Assembly of photosystem I: II. Rubredoxin is required for the in vivo assembly of F_x in Synechococcus sp. PCC 7002 as shown by optical and EPR spectroscopy

The rubA gene was insertionally inactivated in Synechococcus sp. PCC 7002, and the properties of photosystem I complexes were characterized spectroscopically. X-band EPR spectroscopy at low temperature shows that the three terminal iron-sulfur clusters, F_x, F_A, and F_B, are missing in whole cells, thylakoids, and photosystem (PS) I complexes of the rubA mutant. The flashinduced decay kinetics of both P700⁺ in the visible and A₁^- in the near-UV show that charge recombination occurs between P700⁺ and A^1- in both thylakoids and PS I complexes.
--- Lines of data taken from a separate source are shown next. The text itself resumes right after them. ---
Definition settled (r : Row) : bool :=
  in_state "rejected" r || in_state "archived" r || in_state "resolved" r ||
  (in_state "accepted" r && is_empty (r_archive_error r)).

Definition prune_settled (t : list Row) (before : Z) : list Row * nat :=
  let p r := (r_updated_at r <? before) && settled r in
  (delete_where p t, changed p t).

(** ** Facts *)

Lemma state_roundtrip s : state_parse (state_as_str s) = Ok s.
Proof. by destruct s. Qed.

Lemma kind_roundtrip k : kind_parse (kind_as_str k) = Ok k.
Proof. by destruct k. Qed.

Lemma state_parse_Ok t s : state_parse t = Ok s <-> t = state_as_str s.
Proof.
  split; [|intros ->; apply state_roundtrip].
  unfold state_parse. repeat (case_bool_decide; [intros [= <-]; done|]). done.
Qed.

Lemma state_as_str_inj a b : state_as_str a = state_as_str b -> a = b.
Proof. intros H. pose proof (state_roundtrip a) as Ha. rewrite H, state_roundtrip in Ha. congruence. Qed.

(** A row's state, when it is one of the six. *)
Definition row_state (r : Row) : option AttemptState := ok (state_parse (r_state r)).

Lemma check_row_state r : check_row r = true -> exists s, row_state r = Some s /\ r_state r = state_as_str s.
Proof.
  unfold check_row, row_state. rewrite andb_true_iff. intros [_ Hs].
  destruct (state_parse (r_state r)) as [s|] eqn:E; [|done]. exists s. split; [done|].
  by apply state_parse_Ok.
Qed.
The spin-polarized EPR signal at room temperature from PS I complexes also indicates that forward electron transfer does not occur beyond A₁. In agreement, the spin-polarized X-band EPR spectrum of P700⁺ A₁^- at low temperature shows that an electron cycle between A₁^- and P700⁺ occurs in a much larger fraction of PS I complexes than in the wild-type, wherein a relatively large fraction of the electrons promoted are irreversibly transferred to [F_A/F_B]. The electron spin polarization pattern shows that the orientation of phylloquinone in the PS I complexes is identical to that of the wild type, and out-of-phase, spin-echo modulation spectroscopy shows the same P700⁺ to A₁^- center-to-center distance in photosystem I complexes of wild type and the rubA mutant. In contrast to the loss of F_x, F_B, and F_A, the Rieske iron-sulfur protein and the non-heme iron in photosystem II are intact. It is proposed that rubredoxin is specifically required for the assembly of the F_x iron-sulfur cluster but that F_x is not required for the biosynthesis of trimeric P700-A₁ cores. Since the PsaC protein requires the presence of F_x for binding, the absence of F_A and F_B may be an indirect result of the absence of F_x.